The monochrome digital clouds from Mapocy re-introduced themselves here, they emerged from the back and the sides making everyone have to be present in the moment instead of looking for the next instagram moment with their phones. Unlike any performance I have been to in years, this was first time in ages where no documentation could do justice to each person`s experience that night. Whether with the noise assault or the constantly shifting orientation of the images.

EYE, having changed the Boredoms from an unusual, quirky punk group to a band capable of performing hour and a half concerts has attained the psychological knowledge few have of how to construct enlightening performances of such depth that change the molecules of the crowd. The peak of the sacred.

EYE named the group of cones a family and stated so at the end of the performance in a rare commentary of his ideas to the audience. The cones were a family and the real members of FINALBY ( ) making the human members only conduits. *** Please refer to his exact explanation of the cones posted on

October 26th on EYE`s own Instagram account. The total experience felt like a great rebirth of dynamic performance art in the tradition of early Butoh, Laurie Anderson, Philip Glass, and others.
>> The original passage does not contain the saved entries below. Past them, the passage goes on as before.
(* ===== verification/Emulator.v ===== *)
(** A concrete machine with an [adb] server for the witnesses: files in memory, a table of
    forwardings, one app that listens or does not. *)

From S2P Require Import Prelude Errors Crates CratesRef Payloads Control Adapter RawTransport Apk Axml Validation Machine Adb Loopback Android Commands Traces Rollback Listings Forwards Polling Shell AndroidHost.

Record Emu := mkEmu {
  em_now : Z;
  em_table : list ForwardEntry;
  em_source : bytes;
  em_offset : Z;
  em_copy : option bytes;
  em_listens : bool
}.
Definition em_set_now x w := mkEmu x (em_table w) (em_source w) (em_offset w) (em_copy w) (em_listens w).
Definition em_set_table x w := mkEmu (em_now w) x (em_source w) (em_offset w) (em_copy w) (em_listens w).
Definition em_set_offset x w := mkEmu (em_now w) (em_table w) (em_source w) x (em_copy w) (em_listens w).
Definition em_set_copy x w := mkEmu (em_now w) (em_table w) (em_source w) (em_offset w) x (em_listens w).

Definition emu_read (b : bool) (n : Z) (w : Emu) : option bytes * Emu :=
  (Some (take (Z.to_nat n) (drop (Z.to_nat (em_offset w)) (em_source w))), em_set_offset (em_offset w + n) w).

(** A command's output, or its failure. *)
Definition emu_forward (serial : bytes) (args : list bytes) (w : Emu) : option bytes * Emu :=
  match args with
  | [a] => if bytes_eqb a (str "--list") then (Some (render_list (em_table w)), w) else (None, w)
  | [a; b] =>
      if bytes_eqb a (str "--remove") then
        (Some [], em_set_table (List.filter (fun e => negb (bytes_eqb (fe_serial e) serial && bytes_eqb (fe_local e) b)) (em_table w)) w)
      else if bytes_eqb a (str "tcp:0") then
        match find (fun port => negb (existsb (bytes_eqb (local_of port)) (map fe_local (em_table w)))) (seqZ 50000 100) with
        | Some port => (Some (decimal port ++ [LF]), em_set_table (em_table w ++ [mkForward serial (local_of port) b]) w)
        | None => (None, w)
        end
      else (None, w)
  | _ => (None, w)
  end.
Definition emu_other (args : list bytes) : option bytes :=
  match args with
  | [a] => if bytes_eqb a (str "help") then Some (str "forward tcp:0 localabstract:name")
           else Some (str "device" ++ [LF])
  | a :: b :: c :: rest =>
      if bytes_eqb a (str "install") then Some (str "Success" ++ [LF])
      else if bytes_eqb c (str "start") then
        Some (str "Status: ok" ++ [LF] ++ str "LaunchState: COLD" ++ [LF] ++ str "Activity: " ++ nth 3 rest [] ++ [LF] ++
              str "TotalTime: 312" ++ [LF] ++ str "Complete" ++ [LF])
      else Some []
  | _ => None
  end.
Definition emu_adb (serial : bytes) (args : list bytes) (w : Emu) : option bytes * Emu :=
  match args with
  | a :: rest => if bytes_eqb a (str "forward") then emu_forward serial rest w else (emu_other args, w)
  | [] => (None, w)
  end.

#[export, refine] Instance emu_machine : Machine Emu := {|
  Flag := bool; FileHandle := bool; Socket := unit; Child := option bytes; Pipe := list bytes;
  unix_ms w := (Some (Z.max 0 (em_now w)), w);
  sleep_ms n w := (tt, em_set_now (Z.max 0 (em_now w) + Z.max 0 n) w);
  flag_new w := (false, w);
  flag_load f w := (f, w);
  flag_swap f w := (f, w);
  getrandom n w := ((true, repeat (b8 0) (Z.to_nat n)), w);
  process_id w := (7, w);
  temp_dir w := (str "/tmp", w);
  open_file p w := (Some true, w);
  file_metadata f w := (Some (true, len (em_source w)), w);
  file_read := emu_read;
  create_file p w := (Some false, em_set_copy (Some []) w);
  file_write_all f b w := (true, em_set_copy (fmap (fun a => a ++ b) (em_copy w)) w);
  file_flush f w := (true, w);
  set_read_only p w := (true, w);
  file_bytes p w := (em_copy w, w);
  create_dir p w := (Ok tt, w);
  remove_file p w := (is_Some_b (em_copy w), em_set_copy None w);
  remove_dir p w := (true, w);
  connect_timeout p n w := (if em_listens w then Ok tt else Err OtherKind, w);
  set_nodelay x w := (true, w);
  try_clone x w := (Some x, w);
  set_read_timeout x n w := (true, w);
  set_write_timeout x n w := (true, w);
  socket_read x b w := ((Ok 0, b), w);
  socket_write x b w := (Ok (len b), w);
  socket_shutdown x w := (tt, w);
  spawn exe args w :=
    let '(o, w) := emu_adb (nth 1 args []) (drop 2 args) w in (Some o, w);
  take_stdout c w := (Some [default [] c], w);
  take_stderr c w := (Some [], w);
  read_so_far p w := (p, w);
  read_to_end p w := (Some p, w);
  try_wait c w := (Some (Some (is_Some_b c)), w);
  child_kill c w := (tt, w);
  child_wait c w := (tt, w)
|}.
Proof.
  - intros w n [= <-]. lia.
  - intros n w Hn. cbn. unfold len. rewrite repeat_length. lia.
  - intros f n w b Hn [= <-]. unfold len. rewrite length_take. lia.
  - done.
  - intros x b w n [= <-]. lia.
  - intros x b w n [= <-]. apply len_nonneg.
Defined.

Definition EmuRunner : CommandRunner Emu := {|
  run_command exe serial args flag d w :=
    let '(o, w) := emu_adb serial args w in
    (match o with Some out => Ok (mkOutput out []) | None => Err (failure Unavailable) end, w)
|}.
#[export] Existing Instance EmuRunner.

Lemma emu_adb_keeps serial args w : exists o w', emu_adb serial args w = (o, w') /\ em_now w' = em_now w.
Proof.
  unfold emu_adb, emu_forward. destruct args as [|a rest]; [eauto|]. destruct (bytes_eqb a _); [|eauto].
  destruct rest as [|b [|c [|]]]; eauto; [by destruct (bytes_eqb b _); eauto|].
  destruct (bytes_eqb b _); [by eauto|]. destruct (bytes_eqb b _); [|by eauto]. destruct (find _ _); eauto.
Qed.
Lemma emu_keeps A (f : Emu -> A * Emu) w : machine_op A f -> em_table (snd (f w)) = em_table w.
Proof. by destruct 1. Qed.

#[export, refine] Instance emu_server : AdbServer Emu := {| forwards := em_table; machine_keeps := emu_keeps |}.
Proof.
  - intros exe serial args flag d w Hh. cbn. unfold emu_adb. destruct args as [|a rest]; [done|].
    destruct (bytes_eqb a (str "forward")) eqn:Ha; [|by destruct (emu_other _)].
    apply bytes_eqb_eq in Ha as ->. done.
  - intros exe serial flag d w. cbn. split; [done|]. intros o [= <-]. exists []. split; [by left|]. cbn. by rewrite app_nil_r.
  - intros exe serial remote flag d w. cbn.
    destruct (find _ (seqZ 50000 100)) as [port|] eqn:Hf; cbn; [|by left]. right. exists port.
    apply find_some in Hf as [Hin Hn]. apply list_elem_of_In, elem_of_seqZ in Hin. split_and!; try done; [lia..| |].
    + intros Hi. apply negb_true_iff in Hn. rewrite <- not_true_iff_false, existsb_exists in Hn. apply Hn.
      exists (local_of port). split; [done|]. apply bytes_eqb_refl.
    + intros o Ho. apply Ok_inj in Ho as <-. reflexivity.
  - intros exe serial local flag d w. cbn. by right.
Defined.

#[export, refine] Instance emu_steady : SteadyMachine Emu := {| time w := Z.max 0 (em_now w) |}.
Proof.
  - intros w. exists (Z.max 0 (em_now w)). cbn. split; [done|lia].
  - intros n w Hn. cbn. lia.
  - destruct 1; cbn; lia.
  - destruct 1; cbn; try lia. destruct (emu_adb_keeps (nth 1 a []) (drop 2 a) w) as [o [w' [-> Hw]]]. cbn. lia.
Defined.
#[export] Instance emu_piped : PipedMachine Emu.
Proof. split; intros; cbn; eauto. Defined.

(** ** Two launches

    The app is an APK with one bootstrap activity; another device has a forwarding.  The app
    listens, or it does not, so that the launch fails after the start. *)

Definition ex_world (listens : bool) : Host Emu :=
  mkHost (mkEmu 1000000 [mkForward (str "emulator-5556") (str "tcp:50000") (str "localabstract:other")]
            ex_apk 0 None listens) [].
Definition ex_name : bytes := LOCALABSTRACT_PREFIX ++ hex (repeat (b8 0) 16).
Definition ex_pending : AndroidPendingLaunch :=
  mkPending (str "adb") (str "emulator-5554") (str "a.b") (str "/x.apk") (sha256 ex_apk) ex_name
    (AndroidLocalAbstract ex_name) None.
Definition ex_flag : @Flag Emu _ := false.
Definition ex_launch (listens : bool) : PRes AndroidIo * Host Emu :=
  launch_android ex_pending (str "d") ex_flag (mkDeadline 2000000) (ex_world listens).

(** A conversion unfolds the launch before it computes one. *)
Strategy expand [ex_launch].

(** The port, or none for the failure [Unavailable]. *)
Definition ex_outcome (r : PRes (@AndroidIo Emu _)) : option Z :=
  match r with
  | Ok io => Some (ai_connector io)
  | Err (mkPlatformFailure Unavailable Unavailable) => None
  | Err _ => Some (-1)
  end.
Example ex_launch_listens : ex_outcome (fst (ex_launch true)) = Some 50001.
Proof. vm_compute. reflexivity. Qed.
Example ex_launch_fails : ex_outcome (fst (ex_launch false)) = None.
Proof. vm_compute. reflexivity. Qed.
Lemma outcome_unavailable r : ex_outcome r = None -> r = Err (failure Unavailable).
Proof. by destruct r as [io|[[] []]]. Qed.

Lemma outcome_port r n : ex_outcome r = Some n -> (0 <=? n) = true -> exists io, r = Ok io.
Proof. destruct r as [io|[[] []]]; cbn; intros [= <-] Hn; try done. by exists io. Qed.

Lemma installed_is_verified_witness :
  exists es, h_log (snd (ex_launch true)) = [] ++ es /\
    forall es1 path flag' d' answer es2, es = es1 ++ ECommand (install_arguments path) flag' d' answer :: es2 ->
      verified (sha256 ex_apk) (str "a.b") path es1.
Proof.
  exact (installed_is_verified ex_pending (str "d") ex_flag (mkDeadline 2000000) (ex_world true)
           (fst (ex_launch true)) (snd (ex_launch true)) (surjective_pairing _)).
Defined.

Lemma launch_leaves_nothing_witness :
  exists es, h_log (snd (ex_launch false)) = [] ++ es /\ leave [] es = [] /\
    (Forall (fun e => ~ confirms (str "a.b" ++ BOOTSTRAP_ACTIVITY) e) es \/ stopped (str "a.b") es).
Proof.
  pose proof (launch_leaves_nothing ex_pending (str "d") ex_flag (mkDeadline 2000000) (ex_world false)
                (fst (ex_launch false)) (snd (ex_launch false)) (surjective_pairing _)) as Hw.
  rewrite (outcome_unavailable _ ex_launch_fails) in Hw. apply Hw. intros f [= <-] [=].
Defined.

Lemma ex_table_ok : table_ok (table (ex_world true)).
Proof. split; [repeat constructor|apply NoDup_singleton]. Qed.
Lemma ex_serial_ok : android_emulator_serial (pl_serial ex_pending) = true.
Proof. vm_compute. reflexivity. Qed.
Lemma ex_name_ok : endpoint_name (pl_localabstract ex_pending).
Proof. exists (repeat (b8 0) 16). split; reflexivity. Qed.

Lemma forwards_given_back_witness :
  match fst (ex_launch true) with
  | Ok io => forwarded (mkClient (str "adb") (str "emulator-5554")) ex_name (table (ex_world true)) io (snd (ex_launch true)) /\
      receipt_returns (ai_cleanup io) (table (ex_world true)) (table (snd (ex_launch true)))
  | Err f => forward_failed (mkClient (str "adb") (str "emulator-5554")) ex_name (table (ex_world true)) f (snd (ex_launch true))
  end.
Proof.
  exact (forwards_given_back ex_pending (str "d") ex_flag (mkDeadline 2000000) (ex_world true)
           (fst (ex_launch true)) (snd (ex_launch true)) ex_table_ok ex_serial_ok ex_name_ok (surjective_pairing _)).
Defined.

Lemma waits_end_witness :
  0 <= clock (ex_world false) /\
  fst (repeat_until CONNECT_TURNS (connect_turn 50001 ex_flag (mkDeadline 2000000)) (ex_world false)) <> Ok None.
Proof.
  assert (Hs : 0 <= clock (ex_world false)) by (vm_compute; done).
  assert (Hd : dl_value (mkDeadline 2000000) <= U64_MAX) by (vm_compute; done).
  split; [exact Hs|]. exact (proj1 (waits_end 50001 ex_flag (mkDeadline 2000000) (ex_world false) Hs Hd)).
Defined.

(** [adb get-state] run as a process. *)
Definition ex_run : PRes ProcessOutput * Host Emu :=
  system_run (str "adb") (str "emulator-5554") [str "get-state"] ex_flag (mkDeadline 2000000) (ex_world true).
Definition ex_stdout (r : PRes ProcessOutput) : option bytes := match r with Ok o => Some (stdout o) | Err _ => None end.
Example ex_run_gives : ex_stdout (fst ex_run) = Some (str "device" ++ [LF]).
Proof. vm_compute. reflexivity. Qed.

Lemma run_gives (r : PRes ProcessOutput) b : ex_stdout r = Some b -> exists o, r = Ok o /\ stdout o = b.
Proof. destruct r as [o|f]; [|done]. intros [= <-]. by exists o. Qed.

Lemma command_runs_witness :
  exists es o child, h_log (snd ex_run) = es /\
    fst ex_run = Ok o /\ stdout o = str "device" ++ [LF] /\
    ESpawn (str "adb") [str "-s"; str "emulator-5554"; str "get-state"] (Some child) ∈ es /\
    reaped child es /\ full_output child o es.
Proof.
  assert (Hs : 0 <= clock (ex_world true)) by (vm_compute; done).
  assert (Hd : dl_value (mkDeadline 2000000) <= U64_MAX) by (vm_compute; done).
  destruct (command_runs (str "adb") (str "emulator-5554") [str "get-state"] ex_flag (mkDeadline 2000000) (ex_world true)
              (fst ex_run) (snd ex_run) Hs Hd (surjective_pairing _)) as (es & Hlog & Hreap & Hout).
  destruct (run_gives _ _ ex_run_gives) as (o & Ho & Hb). destruct (Hout o Ho) as (child & Hspawn & Hfull).
  exists es, o, child. destruct (Hreap _ _ _ Hspawn) as (_ & _ & Hr).
  exact (conj Hlog (conj Ho (conj Hb (conj Hspawn (conj Hr Hfull))))).
Defined.

Lemma shell_words_safe_witness :
  exists es, h_log (snd (ex_launch true)) = [] ++ es /\
    Forall (fun e => match e with
                     | ECommand arguments _ _ _ => shell_commands (str "a.b") (str "d") arguments
                     | _ => True
                     end) es.
Proof.
  set (selection := mkSelection AndroidEmulator (str "emulator-5554") (str "a.b") (str "/x.apk") (sha256 ex_apk)).
  assert (Hb : begin_launch_android (mkAndroid (str "adb")) selection (mkDeadline 2000000) (ex_world true) =
    (ex_pending, snd (begin_launch_android (mkAndroid (str "adb")) selection (mkDeadline 2000000) (ex_world true)))).
  { reflexivity. }
  assert (Hd : str "d" <> []) by done.
  exact (shell_words_safe (mkAndroid (str "adb")) selection (mkDeadline 2000000) (ex_world true) ex_pending _
           (str "d") ex_flag (mkDeadline 2000000) (ex_world true) (fst (ex_launch true)) (snd (ex_launch true))
           Hb Hd (surjective_pairing _)).
Defined.

(** The socket ends at once, so that the bootstrap fails and the forwarding is taken away. *)
Lemma prepared_or_given_back_witness :
  exists io, fst (ex_launch true) = Ok io /\
    let '(r, s2) := bootstrap (W:=Host Emu) (ai_bootstrap io) (ai_connector io) (ai_cleanup io) [] [] []
                      ex_bootstrap_binding (mkDeadline 2000000) (mkIo (snd (ex_launch true)) []) in
    match r with
    | Ok b => table (world s2) = table (snd (ex_launch true)) /\
        receipt_returns (bs_cleanup b) (table (ex_world true)) (table (snd (ex_launch true)))
    | Err f => (tf_cleanup_failed f = false -> table (world s2) = table (ex_world true)) /\
        (table (world s2) = table (ex_world true) \/ table (world s2) = table (snd (ex_launch true)))
    end.
Proof.
  pose proof ex_launch_listens as Ho. remember (ex_launch true) as x eqn:Hx. unfold ex_launch in Hx. symmetry in Hx.
  destruct x as [r s1]. cbn [fst snd] in *. destruct (outcome_port r _ Ho eq_refl) as [io ->].
  exists io. split; [reflexivity|].
  exact (prepared_or_given_back ex_pending (str "d") ex_flag (mkDeadline 2000000) (ex_world true) io s1
           [] [] [] ex_bootstrap_binding (mkDeadline 2000000) ex_table_ok ex_serial_ok ex_name_ok Hx).
Defined.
EYE with C.O.L.O of COSMICLAB at MUTEK JAPAN

Held in Shibuya, EYE for the first time ever graced the stage of the 2025 edition of MUTEK JAPAN with C.O.L.O. (COSMICLAB) presenting a more fantastic and longer version of the surprise performance they did for ART WEEK TOKYO on Nov. 5. Unlike FINALBY ( ), this performance was closer to a traditional audiovisual performance but luckily more unhinged. Most performers of MUTEK try to impress with a less-is-more aesthetic but this was a case of more-is-so-much-more one. The FINALBY (
) concert was a submersion in 2 hours of near constant noise. The MUTEK performance of C.O.L.O. and EYE, standing together at a long table shadowed by a huge screen behind, was closer to EYE`s manic DJ PICA PICA PICA mix style. An incredible soup of noise portions of FINALBY ( ) with the same monochrome flicker visuals side by side with hyper psychedelic hardcore singeli music reflecting his ongoing fascination with the manic genre. And tons of near indescribable collages in between.

EYE`s music and visual style is like pop art on acid. C.O.L.O. convinced me he was the best collaborator for EYE, brilliantly reflecting EYE`s impulses assaulting the audience with demented flicker flowers, mind-altering geometry, a sea of eyes (totally tongue in cheek), heart and pig emojis dancing across the screen in similar patterns followed by near collision slow motion disaster 3D video game scenes of Dekotora trucks loosing their wheels. The intensity


was beautifully calculated and unreal. A full head rush with barely a moment to breath.

With so many perspectives of EYE`s singular always evolving expression in only a few months time, I can only pray that 2026 brings us more.